Fig. 1

Macrophage clearance of apoptotic cells is necessary for successful resolution of neutrophilic inflammation in an in vivo zebrafish model.

(A) Neutrophil and macrophage counts at the wound in triple transgenic Tg(cfms:Gal4)i186;Tg(UAS:nfsB-mCherry)i149;Tg(mpx:EGFP)i114 larvae in the presence or absence of metronidazole. Neutrophil numbers are significantly higher at the wound in the absence of macrophages at 24 hpi, ***P < 0.0001. Statistics: Two-tailed nonpaired t test comparing neutrophil counts at 24 hpi with or without macrophage present. All data are n = 18 from three individual experiments plotted as means ± SEM. (B) Representative photomicrographs at 24 hpi showing increased neutrophil numbers at the site of injury in metronidazole-treated larvae compared to control. Wound area classed as area to the right of the yellow dashed line. Images were taken using ×10 magnification on a TE2000U inverted microscope (Nikon). (C) Total neutrophil numbers are not affected in the absence of macrophages. Data are n = 17 individual larvae. (D) Dual fluorescein isothiocyanate (FITC)–TSA and Rhodamine-TUNEL–positive cell counts in 8 dpf larvae at 24 hpi in the presence or absence of metronidazole show no significant difference (ns) in the percentage of apoptotic neutrophils. (E) Total apoptotic cell counts of TUNEL-positive cells in 8 dpf larvae at 24hpi.
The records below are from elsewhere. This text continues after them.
Definition gets {A} (f : modem -> A) : M A := fun s => Done (f s) s.

(** A loop: [inl] to go on, [inr] to leave it. *)
Fixpoint turns {A B} (n : nat) (body : A -> M (A + B)) (a : A) : M B :=
  match n with
  | O => spin
  | S n => let* r := body a in match r with inl a => turns n body a | inr b => mret b end
  end.
Definition loop {A B} (body : A -> M (A + B)) (a : A) : M B :=
  let* n := ask Turns in turns n body a.

(** ** Runs *)

(** The environment of a run: the answer to each call, and what the other threads
    make of the state while the mutex is released; both know the calls there have
    been, the last one first. *)
Record env := {
  reply : list call -> forall c : call, modem -> answer c;
  others : list call -> call -> modem -> modem;
}.

(** The outcome of a run against an environment. *)
Inductive outcome (A : Type) :=
  | Returned (a : A) (s : modem)
  | Faulted
  | Spun.
Arguments Returned {A} a s.
Arguments Faulted {A}.
Arguments Spun {A}.

Definition resume (E : env) (h : list call) (c : call) (s : modem) : modem :=
  if releases c then others E h c s else s.

Fixpoint run {A} (E : env) (h : list call) (p : prog A) : outcome A * list call :=
  match p with
  | Done a s => (Returned a s, h)
  | Fault => (Faulted, h)
  | Spin => (Spun, h)
  | Vis c s k => run E (c :: h) (k (reply E h c s) (resume E h c s))
  end.

(** ** Members *)

Definition tget (t : timer) (s : modem) : Timeout :=
  match t with timerRing => tRing s | timerBusy => tBusy s | timeout => tTimeout s end.
Definition tset (t : timer) (x : Timeout) (s : modem) : modem :=
  match t with
  | timerRing => s <| tRing := x |>
  | timerBusy => s <| tBusy := x |>
  | timeout => s <| tTimeout := x |>
  end.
Macrophage-depleted larvae have significantly more apoptotic bodies at the wound, P = 0.0021. All data are presented as means ± SEM, n = 12, from two individual experiments for (D) and (E). (F) Representative photomicrographs of 8 dpf larvae at 24 hpi treated with either dimethyl sulfoxide (DMSO) control or metronidazole and dual-stained with FITC-TSA to label neutrophils and Rhodamine-TUNEL to label apoptotic cells at the wound (white arrow head). Images were taken using ×10 magnification on a TE2000U inverted microscope (Nikon).